Soldiers sent after the vanished legions discovered that they had been slaughtered to a man.

Arminius, a German who had been raised as a Roman commander, had betrayed the three legions to local Germanic tribes, who ambushed them while marching through the forest. 

Today, the probable site of the battle – we can’t entirely be sure – is marked by a museum called the Varusschlacht Museum (Literally ‘Varus Battle Museum’, named after the loyal Roman commander). 

The highlights here are the finds – made all the more eerie by the knowledge that they were looted and discarded from the legionaries in the hours following the ambush. 

German Romanticism Museum

Frankfurt, Hesse

The Romantic era of art, music and literature is one of Germany’s greatest cultural gifts to the world, encompassing the work of poets such as Goethe and Schiller, composers like Beethoven and artists in the vein of Caspar David Friedrich.

Established in 2021 next to the house where Johann Wolfgang von Goethe was born, the German Romanticism Museum is the world’s largest collection of objects related to the Romantic movement. 

In addition to artefacts from some of the greatest names in German romanticism, in 2024, you’ll find a major exhibition exploring Goethe’s controversial 1774 novel, ‘The Sorrows of Young Werther’, and another on the forest as depicted as dark and dramatic in the art of the period. 

Gutenberg Castle

Haßmersheim, Baden-Württemberg

Sometimes being a smaller castle is a good thing.

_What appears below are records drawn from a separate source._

(* ===== verification/VmFault.v ===== *)
(** * Page faults: properties

    The branches of [vm_fault] (kern/vm/vm.c), against the invariant of VmProof.v
    and the interface of VmProof.v. *)

From Stdlib Require Import ZArith Lia.
From stdpp Require Import base list gmap numbers.
From S2P Require Import Prelude Cpu Uio KPages Frames VmStats Pt PtProof PtOps Loadelf Vm.
From S2P Require Import VmProof.

Local Open Scope Z_scope.

Section operations.
Context {P : Type} `{!HasCpu P} `{!KPages P} `{!KPagesLaws P} `{!Frames P} `{!FramesLaws P}.
Context (pt t_vmspace : Z).
Implicit Types (s : VM P) (strict : Z → Prop).

Lemma is_perm_RW : is_perm PAGE_RW.
Proof. by exists 3. Qed.

Lemma store_walk_eq ts v f perm : store_walk ts pt (up v) (low v) f perm v = Some (f + perm).
Proof. unfold store_walk. by rewrite decide_True. Qed.

Lemma store_walk_other ts v f perm v' :
  v' / PAGE_SIZE ≠ v / PAGE_SIZE → store_walk ts pt (up v) (low v) f perm v' = walk ts pt v'.
Proof.
  intros Hne. unfold store_walk. rewrite decide_False; [done|]. intros [Hu Hl].
  by apply Hne, up_low_page.
Qed.

Lemma store_walk_unmapped ts v f perm v' w :
  walk ts pt v = None → walk ts pt v' = Some w →
  store_walk ts pt (up v) (low v) f perm v' = walk ts pt v'.
Proof.
  intros Hn Hs. apply store_walk_other. intros Heq.
  rewrite (walk_page pt ts v' v Heq) in Hs. congruence.
Qed.

(** Looking a page up *)
Lemma vm_lookup_ok F strict m s v (Q : Z → VM P → Prop) E :
  vm_wf strict pt m s → is_u32 v →
  Q (default PAGE_FREE (walk (tables s.1.2) pt v)) s →
  wp F (on_pt (pt_get_paddr t_vmspace pt v 0 0)) s Q E.
Proof.
  intros Hs Hv HQ. destruct s as [[p [ts st ph]] t]. apply wp_zoom.
  eapply (pt_get_paddr_find _ _ _ _ _ _ m); [apply Hs|done|done].
Qed.
Lemma as_destroy_ok k ts st ph t o hm ext as_ a (Q : () → AS P → Prop) E :
  heap_and_pages k hm ext → is_Some (hm !! as_) → as_ ≠ 0 → spaces o !! as_ = Some a →
  pt_inv (as_pt a) ts ext →
  (∀ k' ts' ext', as_destroyed k ts hm ext as_ (as_pt a) k' ts' ext' →
     Q tt (((k', MkVm ts' st ph), t), MkObjects (delete as_ (spaces o)) (vnodes o))) →
  wp safe (as_destroy as_) (((k, MkVm ts st ph), t), o) Q E.
Proof.
  intros Hk Hhm Has Ha Hinv HQ. unfold as_destroy, get_space, on_tables, on_vm, on_pt.
  wp_assert by lia. wp_the a by done. destruct (pi_top _ _ _ Hinv) as (top & Htop & _).
  destruct (pi_tables _ _ _ Hinv _ _ Htop) as (_ & Hpt0 & _).
  wp_assert by lia. wp_steps. cbn [fst snd].
  apply (pt_destroy_ok (KPagesLaws0 := shared_laws hm) (FramesLaws0 := shared_frames_laws hm)
    t_vmspace (as_pt a) ts ext Hinv); [done|].
  intros s' (k1 & ext' & ts' & -> & Hk1 & Hcpu1 & Hw1 & Hw2).
  unfold free_space, on_kmem, on_vm. wp_steps. cbn [fst snd].
  eapply wp_mono; [by apply (shared_kfree_ok _ hm ext')| |done].
  intros [] k2 [Hcpu2 Hk2]. cbn [fst snd]. wp_steps. apply (HQ k2 ts' ext'). split; try done. congruence.
Qed.

(** ** Copying *)

(** A call with a vnode *)
Lemma on_vnode_ok {A} F vn (x : M VN A) (s : AS P) v (Q : A → AS P → Prop) E :
  vnodes s.2 !! vn = Some v →
  wp F x (cpu_of s, v) (λ a w, w.1 = cpu_of s ∧
    Q a (s.1, MkObjects (spaces s.2) (<[vn := w.2]> (vnodes s.2)))) noerr →
  wp F (on_vnode vn x) s Q E.
Proof.
  intros Hv Hx. unfold on_vnode. wp_the v by done. wp_steps.
  eapply wp_mono; [exact Hx| |done]. intros a [p' v'] [-> HQ]. cbn [fst snd] in *.
  change (Q a (set_cpu (cpu_of s.1) s.1,
    MkObjects (spaces s.2) (<[vn := v']> (vnodes s.2)))). by rewrite set_cpu_of.
Qed.

(** The new address space at [new], with page table [pt]: what it maps, and what it
    shares with the old one *)
Record as_copied ts ph o hm ext (a : addrspace) (v : vnode) (new pt : Z) ext' (s' : AS P) : Prop := {
  ac_new : new ≠ 0 ∧ hm !! new = None;
  ac_space : spaces s'.2 = <[new := MkAs pt (as_v a) (as_regions a)]> (spaces o);
  ac_vnodes : vnodes s'.2 =
    <[as_v a := set_refcount (vn_refcount v + 1) (set_opencount (vn_opencount v + 1) v)]>
      (vnodes o);
  ac_heap : heap_and_pages s'.1.1.1 (<[new := sizeof_addrspace]> hm) ext';
  ac_grow : ext ⊆ ext';
  ac_pt : pt_inv pt (tables s'.1.1.2) ext';
  ac_apart : apart (tables s'.1.1.2) pt (as_pt a);
  ac_pages va : is_u32 va →
    match wanted (as_pt a) (as_regions a) ts va with
    | Some e => page_copied pt (as_pt a) (as_regions a) ts (<[pt := 1]> ext) ph (tables s'.1.1.2) (phys s'.1.1.2) va e
    | None => walk (tables s'.1.1.2) pt va = None
    end;
  (* the old address space *)
  ac_old : pt_inv (as_pt a) (tables s'.1.1.2) ext';
  ac_walk va : walk (tables s'.1.1.2) (as_pt a) va = walk ts (as_pt a) va;
  ac_bytes f x : page_aligned f → ext !! kaddr f = Some 1 → 0 ≤ x < PAGE_SIZE →
    phys s'.1.1.2 (f + x) = ph (f + x);
}.

Lemma heap_and_pages_running k hm ext : heap_and_pages k hm ext → running (cpu_of k).
Proof. intros (m & Hm & _)%heap_and_pages_own. by eapply (pages_running k.1). Qed.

The relatively small size and location of Guttenburg Castle, above the River Neckar near Heilbronn, protected it from war and damage over eight hundred years – it’s now the best preserved Staufer-era castle in the country.

While the castle is still occupied by the Barons of Gemmingen-Guttenberg, the castle now also contains a museum, that uses the remarkably well-preserved castle interiors to explore centuries of its history – and the individuals that passed through it.

After you’ve explored the museum—and the current exhibition that uses Lego to document life in the Middle Ages —it’s also possible to eat at the castle’s tavern and stay overnight!